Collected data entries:

(** [under d p]: [p] is [d] itself or lies below it. *)
Definition under (d p : string) : bool :=
  String.eqb d p || String.prefix (d ++ "/") p.

(** A segment that names a directory to be created on the way: not the
    empty one before a leading separator, and neither [.] nor [..]. *)
Definition named_segment (prefix : string) : bool :=
  let b := basename prefix in
  negb (String.eqb b "" || String.eqb b "." || String.eqb b "..").

(** The directories a path runs through: for [a/b/c], [a] and [a/b].
    [seen] is what was read of the path so far. *)
Fixpoint parents_from (seen rest : string) : list string :=
  match rest with
  | EmptyString => []
  | String c rest' =>
      if Ascii.eqb c "/"%char
      then app (if named_segment seen then [seen] else [])
               (parents_from (seen ++ "/") rest')
      else parents_from (seen ++ String c EmptyString) rest'
  end.

Definition parents (p : string) : list string := parents_from "" p.

Definition is_file (n : option Node) : bool :=
  match n with
  | Some (File _) => true
  | _ => false
  end.

(** A regular file stands where [p] needs a directory. *)
Definition blocked (m : gmap string Node) (p : string) : bool :=
  existsb (fun d => is_file (m !! d)) (parents p).

(** Every directory of [ds] that is missing is created. *)
Definition make_dirs (ds : list string) (m : gmap string Node) : gmap string Node :=
  foldr (fun d acc => match acc !! d with
                      | Some _ => acc
                      | None => <[d := Dir]> acc
                      end) m ds.

(** ** Promises as a state and exception monad *)

(** How the promise of an asynchronous call ends: it resolves, it rejects,
    or it never settles (the process has gone before it could: nothing that
    was to follow it runs, no [catch] and no [finally] block either). *)
Inductive Completion (A : Type) : Type :=
| Normal (a : A)
| Throw (e : JsError)
| Unsettled.

Arguments Normal {A} a.
Arguments Throw {A} e.
Arguments Unsettled {A}.

Definition M (A : Type) : Type := World -> World * Completion A.

Definition ret {A} (a : A) : M A := fun w => (w, Normal a).

Definition throw {A} (e : JsError) : M A := fun w => (w, Throw e).

Definition bind {A B} (m : M A) (k : A -> M B) : M B :=
  fun w =>
    match m w with
    | (w', Normal a) => k a w'
    | (w', Throw e) => (w', Throw e)
    | (w', Unsettled) => (w', Unsettled)
    end.

#[global] Instance M_ret : MRet M := @ret.
#[global] Instance M_bind : MBind M := fun A B k m => bind m k.

(** [try { m } catch (e) { h e }] *)
Definition try_catch {A} (m : M A) (h : JsError -> M A) : M A :=
  fun w =>
    match m w with
    | (w', Normal a) => (w', Normal a)
    | (w', Throw e) => h e w'
    | (w', Unsettled) => (w', Unsettled)
    end.
Lemma upsert_keeps_singleton_witness :
  exists row,
    accounts (snd (Accounts.upsert Samples.disconnect
                     (Sample.world Sample.stale_row)))
    = [row]
    /\ Row.id row = "default_account".
Proof.
  destruct (Accounts.upsert Samples.disconnect (Sample.world Sample.stale_row))
    as [[r|e] w'] eqn:Hrun.
  - apply (upsert_keeps_singleton Samples.disconnect
             (Sample.world Sample.stale_row) w' r).
    + apply sample_world_default_only.
    + exact Hrun.
  - vm_compute in Hrun. discriminate.
Defined.


Lemma upsert_merges_existing_witness :
  exists account' row',
    Accounts.upsert Samples.disconnect (Sample.world Sample.stale_row)
    = (Returned (Some account'),
       {| now := Sample.t0; accounts := [row']; posts := [] |})
    /\ Row.id row' = "default_account"
    /\ Row.createdAt row' = "2024-12-01T09:30:00.000Z"
    /\ Row.dropboxAccessToken row' = None
    /\ Row.dropboxRefreshToken row' = Some "R1"
    /\ Row.dropboxTokenExpiresAt row' = Sample.past
    /\ Row.brandLogo row' = Row.brandLogo Sample.stale_row
    /\ Row.brandColors row' = "{}".
Proof.
  apply (upsert_merges_existing (H0 := sample_objects) sample_parse_stringify
           sample_stringify_nonempty Samples.disconnect
           (Sample.world Sample.stale_row) Sample.stale_row
           SampleJson.BrandPalette); reflexivity.
Defined.

Lemma refresh_of_missing_record_is_lost_witness :
  exists account' w',
    DropboxService.ensureValidToken Sample.net_ok Sample.svc
      (Some Sample.stale_account) Samples.empty_world
    = (Returned account', w')
    /\ Account.dropboxAccessToken account' = Some "A2"
    /\ accounts w' = []
    /\ posts w' = [refresh_request Sample.svc Sample.stale_account].
Proof.
  apply (refresh_of_missing_record_is_lost Sample.net_ok Sample.svc
           Sample.stale_account Samples.empty_world (Sample.data "A2" None)
           3600).
  - reflexivity.
  - reflexivity.
  - right. right. exact sample_stale_expires.
  - reflexivity.
  - reflexivity.
  - reflexivity.
  - reflexivity.
  - split; now vm_compute.
Defined.

Lemma delete_removes_account_witness :
  exists w',
    Accounts.delete Sample.stale_account (Sample.world Sample.stale_row)
    = (Returned true, w')
    /\ stored "default_account" w' = None
    /\ Account.find w' = (Returned None, w').
Proof.
  destruct (delete_removes_account Sample.stale_account
              (Sample.world Sample.stale_row))
    as (w' & Hrun & Hgone & _ & Hfind).
  exists w'. split; [exact Hrun|]. split; [exact Hgone|].
  apply Hfind; [apply sample_world_default_only | reflexivity].
Defined.

Lemma returned_account_is_stored_witness :
  exists account' w',
    DropboxService.ensureValidToken Sample.net_rotating Sample.svc
      (Some Sample.stale_account) (Sample.world Sample.stale_row)
    = (Returned account', w')
    /\ Account.find w' = (Returned (Some account'), w').
Proof.
  destruct (DropboxService.ensureValidToken Sample.net_rotating Sample.svc
              (Some Sample.stale_account) (Sample.world Sample.stale_row))
    as [[account'|e] w'] eqn:Hrun.
  - exists account', w'. split; [reflexivity|].
    apply (returned_account_is_stored (H := sample_runtime) Sample.net_rotating Sample.svc
             sample_parse_stringify sample_stringify_nonempty
             Sample.stale_account account' (Sample.world Sample.stale_row) w').
    + apply sample_world_well_kept.
    + now vm_compute.
    + exact Hrun.
  - vm_compute in Hrun. discriminate.
Defined.

Lemma expired_stays_expired_witness :
  DropboxService.isTokenExpired Sample.future (Some 120)
    {| now := Sample.t0 + 60000; accounts := []; posts := [] |}
  = (Returned
       ((Sample.t0 + 60000 + 120 * 60 * 1000 <=? max_time)
        || negb (truthy Sample.future)),
     {| now := Sample.t0 + 60000; accounts := []; posts := [] |}).
Proof.
  apply (expired_stays_expired Sample.future (Some 60) (Some 120)
           Samples.empty_world).
  - now vm_compute.
  - now vm_compute.
  - now vm_compute.
Defined.

Lemma form_expired_is_expiring_soon_witness :
  CampaignBriefForm.isTokenExpiringSoon Sample.past None Samples.empty_world
  = (Returned true, Samples.empty_world).
Proof.
  apply (form_expired_is_expiring_soon Sample.past None Samples.empty_world).
  - now vm_compute.
  - now vm_compute.
  - now vm_compute.
  - now vm_compute.
Defined.

Lemma unreadable_expiry_never_expires_witness :
  (forall b,
      DropboxService.isTokenExpired (Some "next tuesday") b
        (Sample.world Sample.stale_row)
      = (Returned false, Sample.world Sample.stale_row))
  /\ DropboxService.ensureValidToken Sample.net_ok Sample.svc
       (Some Samples.unreadable_account) (Sample.world Sample.stale_row)
     = (Returned Samples.unreadable_account, Sample.world Sample.stale_row).
Proof.
  apply (unreadable_expiry_never_expires Sample.net_ok Sample.svc
           Samples.unreadable_account "next tuesday"
           (Sample.world Sample.stale_row)).
  - reflexivity.
  - reflexivity.
  - discriminate.
  - now vm_compute.
Defined.

Lemma refresh_then_fresh_witness :
  exists account' w',
    DropboxService.ensureValidToken Sample.net_ok Sample.svc
      (Some Sample.stale_account) (Sample.world Sample.stale_row)
    = (Returned account', w')
    /\ DropboxService.ensureValidToken Sample.net_ok Sample.svc
         (Some account') w'
       = (Returned account', w').
Proof.
  apply (refresh_then_fresh Sample.net_ok Sample.svc Sample.stale_account
           (Sample.world Sample.stale_row) (Sample.data "A2" None) 3600).
  - reflexivity.
  - right. right. exact sample_stale_expires.
  - reflexivity.
  - reflexivity.
  - reflexivity.
  - discriminate.
  - reflexivity.
  - now vm_compute.
  - split; [split|]; now vm_compute.
  - now vm_compute.
Defined.

Lemma handed_token_is_stored_token_witness :
  Server.getValidDropboxToken Sample.net_ok Sample.svc (Some "T9")
    Samples.empty_world
  = (Returned (Some "T9"), Samples.empty_world)
  /\ exists handed w' account',
       Server.getValidDropboxToken Sample.net_ok Sample.svc None
         (Sample.world Sample.stale_row)
       = (Returned handed, w')
       /\ Account.find w' = (Returned (Some account'), w')
       /\ Account.dropboxAccessToken account' = handed
       /\ (length (posts w') <= 0 + 1)%nat.
Proof.
  destruct (handed_token_is_stored_token (H := sample_runtime) Sample.net_ok Sample.svc
              sample_parse_stringify sample_stringify_nonempty)
    as [Hgiven Hloaded].
  split; [now apply Hgiven|].
  destruct (Server.getValidDropboxToken Sample.net_ok Sample.svc None
              (Sample.world Sample.stale_row)) as [[handed|e] w'] eqn:Hrun.
  - destruct (Hloaded None handed (Sample.world Sample.stale_row) w' eq_refl
                (sample_world_well_kept _ _ _) Hrun)
      as [(account' & Hfind & Htoken) Hposts].
    exists handed, w', account'. repeat split; assumption.
  - vm_compute in Hrun. discriminate.
Defined.

Lemma helper_errors_witness :
  exists e w',
    Server.getValidDropboxToken Sample.net_ok Sample.svc None
      (Sample.world Sample.orphan_row)
    = (Thrown e, w')
    /\ accounts w' = [Sample.orphan_row]
    /\ (e = Error
          "No Dropbox access token found. Please authenticate with Dropbox first."
        \/ e = Error
             "Access token expired and no refresh token available. Please re-authenticate."
        \/ (exists m, e = Error ("Token refresh failed: " ++ m))
        \/ Account.find (Sample.world Sample.orphan_row)
           = (Thrown e, Sample.world Sample.orphan_row)).
Proof.
  destruct (Server.getValidDropboxToken Sample.net_ok Sample.svc None
              (Sample.world Sample.orphan_row)) as [[handed|e] w'] eqn:Hrun.
  - vm_compute in Hrun. discriminate.
  - exists e, w'. split; [reflexivity|].
    apply (helper_errors Sample.net_ok Sample.svc None
             (Sample.world Sample.orphan_row) w' e Hrun).
Defined.
(** From a position of a sorted slice on, the elements are at least the
    one at that position. *)
Lemma sorted_drop (s : list Z) (i : nat) (x : Z) :
  StronglySorted Z.le s -> s !! i = Some x ->
  Forall (fun y => x <= y) (drop i s).
Proof.
  intros Hs. revert i. induction Hs as [|y s Hs IH Hy]; intros i Hi.
  - by destruct i.
  - destruct i as [|i]; simpl in *.
    + injection Hi as ->. constructor; [lia|done].
    + by apply IH.
Qed.

Lemma filter_all (P : Z -> Prop) `{!forall x, Decision (P x)} (s : list Z) :
  Forall P s -> filter P s = s.
Proof.
  induction 1 as [|x s Hx _ IH]; [done|].
  by rewrite filter_cons_True, IH.
Qed.

Lemma sorted_count (s : list Z) (i : nat) (x : Z) :
  StronglySorted Z.le s -> s !! i = Some x ->
  (length s - i <= length (filter (fun y => (x <= y)%Z) s))%nat.
Proof.
  intros Hs Hi. rewrite <- (take_drop i s) at 2.
  rewrite filter_app, length_app.
  rewrite (filter_all _ (drop i s)) by (by apply sorted_drop).
  rewrite length_drop. lia.
Qed.
(** ** Launching *)

Lemma start_launch autorun s r s' :
  start autorun s = (r, s') →
  let g := st_self s in
  let a := autorun && truthy (emulator_start g) in
  ∃ quiet, Forall no_launch quiet ∧
    ((∃ e, r = Raise e ∧ st_trace s' = (st_trace s ++ quiet)%list)
     ∨ ∃ s1 run,
         ensure_payload s = (Ok (), s1)
         ∧ isdir (st_fs s1) (resolve s1 (gamedir g)) = true
         ∧ st_trace s'
           = (st_trace s ++ quiet
              ++ [EvPopen DOSBOX
                    (run :: "-fullscreen" :: conf_args g
                         ++ (if a then ["-exit"] else []))
                    (resolve s1 (gamedir g))]
              ++ (if a then [] else [EvWait]))%list
         ∧ (a = false → run = ".")).
Proof.
  intros Hrun g a.
  apply start_cases in Hrun as [(e & -> & Hrun)|Hrun].
  - destruct Hrun as [Hrun|(s1 & H1 & Hrun)].
    { apply ensure_payload_quietly in Hrun as (quiet & Ht & Hq). eauto 10. }
    apply ensure_payload_quietly in H1 as (quiet & Ht & Hq).
    exists quiet. split; [done|]. left. exists e. split; [done|].
    destruct Hrun as [Hrun|(args & s2 & H2 & Hrun)].
    + apply prepare_same_trace in Hrun. congruence.
    + apply prepare_same_trace in H2. apply select_run_same_trace in Hrun.
      congruence.
  - destruct Hrun as (s1 & args & s2 & a' & run & s3 & H1 & H2 & H3 & Hrun).
    pose proof (ensure_payload_same_self _ _ _ H1) as Hg1.
    pose proof (prepare_same_self _ _ _ H2) as Hg2.
    pose proof (select_run_same_cwd _ _ _ _ H3) as Hc3.
    pose proof (select_run_same_trace _ _ _ _ H3) as Ht3.
    pose proof (prepare_same_trace _ _ _ H2) as Ht2.
    apply select_run_ok in H3. apply prepare_ok in H2 as (-> & Hc2 & Hd).
    pose proof H1 as (quiet & Ht1 & Hq)%ensure_payload_quietly.
    unfold same_self, same_cwd, same_trace in *.
    rewrite Hg2, Hg1 in H3. rewrite Hg1 in Hd, Hc2, Hrun.
    fold g in H3, Hd, Hc2, Hrun. fold a in H3. subst a'.
    exists quiet. split; [done|]. right.
    exists s1, (if a then run else "."). split_and!; [done|done| |by intros ->].
    destruct a.
    + destruct Hrun as [-> ->]. simpl. rewrite Hc3, Hc2, Ht3, Ht2, Ht1.
      by rewrite <- !app_assoc.
    + apply capture_same_trace in Hrun. unfold same_trace in Hrun.
      rewrite Hrun. simpl. rewrite Hc3, Hc2, Ht3, Ht2, Ht1, app_nil_r.
      by rewrite <- !app_assoc.
Qed.

Lemma no_launch_not_popen quiet prog args cwd :
  Forall no_launch quiet → EvPopen prog args cwd ∉ quiet.
Proof.
  intros Hq Hin. rewrite Forall_forall in Hq. by apply Hq in Hin.
Qed.

(** C5. Payload acquisition is idempotent: when the payload directory of the
    title exists, [ensure_payload] returns normally and leaves the whole
    machine state as it was: no file is changed, nothing is fetched. *)
Theorem ensure_payload_existing (s : State) :
  isdir (st_fs s) (resolve s (gamedir (st_self s))) = true →
  ensure_payload s = (Ok (), s).
Proof.
  intros Hd. unfold ensure_payload, bind, get_self, os_path_isdir, ret.
  by rewrite Hd.
Qed.

(** C4. For a title whose boot command is unset, [start] with
    [autorun=True] is [start] with [autorun=False]: same outcome, same final
    state; and no process it starts has [-exit] among its arguments. *)
Theorem autorun_forced_off (s : State) :
  truthy (emulator_start (st_self s)) = false →
  start true s = start false s
  ∧ ∀ r s', start true s = (r, s') →
      ∃ new, st_trace s' = (st_trace s ++ new)%list
             ∧ ∀ prog args cwd, EvPopen prog args cwd ∈ new → "-exit" ∉ args.
Proof.
  intros Hes. split.
  - unfold start. unfold bind at 1 6.
    destruct (ensure_payload s) as [[[]|e] s1] eqn:E1; [|done].
    unfold bind at 1 5.
    destruct (prepare s1) as [[args|e] s2] eqn:E2; [|done].
    apply ensure_payload_same_self in E1. apply prepare_same_self in E2.
    unfold same_self in *.
    assert (select_run true s2 = select_run false s2) as Hsel.
    { unfold select_run, bind, get_self. by rewrite E2, E1, Hes. }
    unfold bind at 1 4. by rewrite Hsel.
  - intros r s' Hrun. apply start_launch in Hrun as (quiet & Hq & Hrun).
    rewrite Hes, andb_false_r in Hrun.
    destruct Hrun as [(e & -> & Ht)|(s1 & run & _ & _ & Ht & Hr)].
    + exists quiet. split; [done|]. intros prog args cwd Hin.
      by apply no_launch_not_popen in Hin.
    + eexists. split; [exact Ht|]. intros prog args cwd Hin.
      rewrite Hr in Hin by done.
      apply elem_of_app in Hin as [Hin|Hin]; [by apply no_launch_not_popen in Hin|].
      apply elem_of_cons in Hin as [[= -> -> ->]|Hin].
      * unfold conf_args. destruct (truthy (dosbox_conf _)); simpl; intros Hin;
          repeat (apply elem_of_cons in Hin as [?|Hin]; [done|]);
          by apply elem_of_nil in Hin.
      * apply list_elem_of_singleton in Hin. done.
Qed.


(** C10. A title loaded from a metadata document without a [url] option has
    [url = None]; when its payload directory is missing (and its storage
    directory is there), [start] raises [TypeError] from the loop over
    [self.url]: the only effect is the change of directory, no directory is
    created and nothing is fetched. *)
Theorem start_without_url (fs0 : gmap string node) (cwd0 p : string)
    (g : Game) (autorun : bool) (s : State) :
  Game_init fs0 cwd0 p = Ok g →
  metadata_get (config g) "url" = None →
  st_self s = g →
  isdir (st_fs s) (resolve s (path g)) = true →
  isdir (st_fs s) (resolve s (gamedir g)) = false →
  url g = UNone
  ∧ start autorun s = (Raise TypeError, set_cwd s (resolve s (path g))).
Proof.
  intros Hinit Hget Hself Hp Hd.
  assert (url g = UNone) as Hurl.
  { unfold Game_init in Hinit. destruct (config_read _ _) as [c|e]; [|done].
    destruct (cfg_sections c !! "metadata") as [sec|] eqn:Hsec; [|done].
    injection Hinit as <-. simpl in *. unfold metadata_get in Hget.
    rewrite Hsec in Hget. simpl in Hget. by rewrite Hget. }
  split; [done|].
  unfold start, bind at 1. unfold ensure_payload, bind, get_self, os_path_isdir.
  rewrite Hself, Hd. simpl.
  unfold download_files, bind, get_self, os_chdir. rewrite Hself, Hp, Hurl.
  reflexivity.
Qed.

(** ** Splitting and joining URLs *)

Lemma py_split_run (u rest : string) :
  u ≠ "" →
  forallb (λ c, negb (py_isspace c)) (list_ascii_of_string u) = true →
  match rest with String c _ => py_isspace c = true | EmptyString => True end →
  py_split (u ++ rest) = u :: py_split rest.
Proof.
  intros Hne Hu Hrest. induction u as [|c u IH]; [done|].
  simpl in Hu. apply andb_true_iff in Hu as [Hc Hu].
  apply negb_true_iff in Hc. rewrite app_cons. simpl. rewrite Hc.
  destruct u as [|c1 u].
  - rewrite app_nil_l. destruct rest as [|c' r]; [done|]. by rewrite Hrest.
  - rewrite app_cons. rewrite app_cons in IH.
    pose proof Hu as Hu'. simpl in Hu'. apply andb_true_iff in Hu' as [Hc1 _].
    apply negb_true_iff in Hc1. rewrite Hc1.
    by rewrite IH.
Qed.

Exercise objective:
Wherever a line above contains the string "tuesday", count it; then give the total alone.

Problem solution:
2